The article goes on to discuss why credit scores vary and debunks some myths including:
- My credit score is a good reflection of my financial smarts and good behavior-FALSE- Your credit score does not take into account your income, job history or assets which are very important in determining ability to repay a loan. Think of your credit score less like a report card and more like an SAT score that pegs the likelihood of “future credit success or failure” she explains.
- I pay my credit card off every month, so I must be a low credit risk-True, your credit habits are excellent but that does not translate to a better credit score. Credit bureaus have no idea if you pay off your bill monthly, only the balance owed on your most recent statement. Of greater importance is the amount of credit you have utilized relative to your total available credit. The article discussed advice from Steve Ely, president of personal information solutions for Equifax, which suggests you utilize no more than half your available credit- otherwise your credit score may be adversely impacted.

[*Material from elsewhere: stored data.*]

(** * uniqlo_sale: the price checker of [script.py], embedded and verified

    The script visits a list of product pages with a Selenium-driven browser,
    reads the title and the price elements of each page, keeps the items that
    show two prices (an original and a sale price) and sends one Telegram
    message that lists them.

    The embedding follows the script function by function:
    - Python [str] values are lists of Unicode code points;
    - the browser, the network and the clock are an interface ([Host]) whose
      operations take and return the state of the outside world, and may
      raise;
    - the functions of the script live in a state-and-exception monad over
      that world, extended with what the script prints. *)

From Stdlib Require Import String Ascii NArith Arith Bool List Lia.
Import ListNotations.

Set Implicit Arguments.

(* ------------------------------------------------------------------ *)
(** * Python strings *)

(** A Python [str] is a sequence of code points. *)
Definition pystr : Type := list N.

(** An ASCII literal of the script, as a [pystr]. *)
Definition lit (s : string) : pystr :=
  map N_of_ascii (list_ascii_of_string s).

(** The line feed written [\n] in the script's literals. *)
Definition NL : pystr := [10%N].

(** [a == b] on strings. *)
Fixpoint str_eqb (a b : pystr) : bool :=
  match a, b with
  | [], [] => true
  | x :: a', y :: b' => N.eqb x y && str_eqb a' b'
  | _, _ => false
  end.

(** Truth value of a string in a condition: non-empty. *)
Definition truthy (s : pystr) : bool :=
  match s with [] => false | _ :: _ => true end.

(** The two character tables of the interpreter that the script relies on:
    [isspace] is the set removed by [str.strip()], [isdecimal] is the class
    [\d] of [re] on [str] patterns (Unicode category Nd).  They belong to
    the interpreter, not to the script, so the development is parametric in
    them; [cpython_unicode] below is the table of CPython 3.11. *)
Class Unicode : Type := {
  isspace : N -> bool;
  isdecimal : N -> bool
}.

Definition in_ranges (table : list (N * N)) (c : N) : bool :=
  existsb (fun r => N.leb (fst r) c && N.leb c (snd r)) table.

Definition cpython_whitespace : list (N * N) :=
  [(9, 13); (28, 32); (133, 133); (160, 160); (5760, 5760); (8192, 8202);
   (8232, 8233); (8239, 8239); (8287, 8287); (12288, 12288)]%N.

Definition cpython_Nd_starts : list N :=
  [48; 1632; 1776; 1984; 2406; 2534; 2662; 2790; 2918; 3046; 3174; 3302;
   3430; 3558; 3664; 3792; 3872; 4160; 4240; 6112; 6160; 6470; 6608; 6784;
   6800; 6992; 7088; 7232; 7248; 42528; 43216; 43264; 43472; 43504; 43600;
   44016; 65296; 66720; 68912; 69734; 69872; 69942; 70096; 70384; 70736;
   70864; 71248; 71360; 71472; 71904; 72016; 72784; 73040; 73120; 92768;
   92864; 93008; 123200; 123632; 125264; 130032]%N.

(** Every block of decimal digits is ten code points long, except the
    mathematical digits U+1D7CE..U+1D7FF, five blocks in a row. *)
Definition cpython_Nd : list (N * N) :=
  (120782, 120831)%N :: map (fun s => (s, s + 9)%N) cpython_Nd_starts.

#[export] Instance cpython_unicode : Unicode := {
  isspace := in_ranges cpython_whitespace;
  isdecimal := in_ranges cpython_Nd
}.

Section Strings.
Context {U : Unicode}.

Fixpoint lstrip (s : pystr) : pystr :=
  match s with
  | [] => []
  | c :: s' => if isspace c then lstrip s' else s
  end.

Definition rstrip (s : pystr) : pystr := rev (lstrip (rev s)).

(** [s.strip()] *)
Definition strip (s : pystr) : pystr := rstrip (lstrip s).

End Strings.

(** [sep.join(parts)] *)
Fixpoint join (sep : pystr) (parts : list pystr) : pystr :=
  match parts with
  | [] => []
  | [p] => p
  | p :: ps => p ++ sep ++ join sep ps
  end.

(** Decimal rendering of a non-negative [int] inside an f-string. *)
Fixpoint str_of_uint (u : Decimal.uint) : pystr :=
  match u with
  | Decimal.Nil => []
  | Decimal.D0 u' => 48%N :: str_of_uint u'
  | Decimal.D1 u' => 49%N :: str_of_uint u'
  | Decimal.D2 u' => 50%N :: str_of_uint u'
  | Decimal.D3 u' => 51%N :: str_of_uint u'
  | Decimal.D4 u' => 52%N :: str_of_uint u'
  | Decimal.D5 u' => 53%N :: str_of_uint u'
  | Decimal.D6 u' => 54%N :: str_of_uint u'
  | Decimal.D7 u' => 55%N :: str_of_uint u'
  | Decimal.D8 u' => 56%N :: str_of_uint u'
  | Decimal.D9 u' => 57%N :: str_of_uint u'
  end.

Definition str_of_nat (n : nat) : pystr := str_of_uint (Nat.to_uint n).

(* ------------------------------------------------------------------ *)
(** * The regular expression of [convert_to_app_link] *)

(** The pattern [E\d{6}-\d{3}] is a sequence of one-character classes, so a
    match at a given position is the next eleven characters or nothing, and
    [re.search] returns the leftmost position that matches. *)
Inductive cclass : Type :=
| Lit (c : N)
| Digit.

Section Regex.
Context {U : Unicode}.

Definition cmatch (k : cclass) (c : N) : bool :=
  match k with
  | Lit a => N.eqb a c
  | Digit => isdecimal c
  end.

(** The text matched by pattern [p] at the start of [s], if any. *)
Fixpoint match_here (p : list cclass) (s : pystr) : option pystr :=
  match p with
  | [] => Some []
  | k :: p' =>
      match s with
      | [] => None
      | c :: s' =>
          if cmatch k c
          then match match_here p' s' with
               | Some m => Some (c :: m)
               | None => None
               end
          else None
      end
  end.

- Taking advantage of reward cards shouldn’t affect my creditworthiness-False-roughly 30% of your credit score is based on something referred to as “credit utilization”. This tracks how close you have come to your credit limit, how big your remaining balances are and the percentage of your total credit limit you have utilized. Using your card for everything that you would normally use a debit card, write a check or pay cash for can push your credit utilization higher resulting in a lower credit score. The advice provided recommends cutting back credit usage to get points several months before you plan a major purchase. This will improve your credit utilization numbers and your credit score.
- I was late on a payment but the debt is now paid off. So I’m good, right? False-Paying bills on time is the single most important factor that determines your credit score. One late payment will impact your credit for a year; even longer lates will hurt for 2-3 years; collections and bankruptcies will follow you for up to 7 years. In theory you are late if your payment is one day late. However, credit card companies know people move, take extended vacations or lose the bill. They don’t get upset if you’re less than 30 days late, usually. What should you do-grovel! Plead for leniency and if you’re a good customer, don’t be surprised if they waive the late fees and agree not to report the mistake to the credit bureaus. The silver lining is good credit history can follow you for decades. Even if you close the accounts, that credit will show for 10 years according to Barry Paperno, a FICO consumer-operations manager cited in the article.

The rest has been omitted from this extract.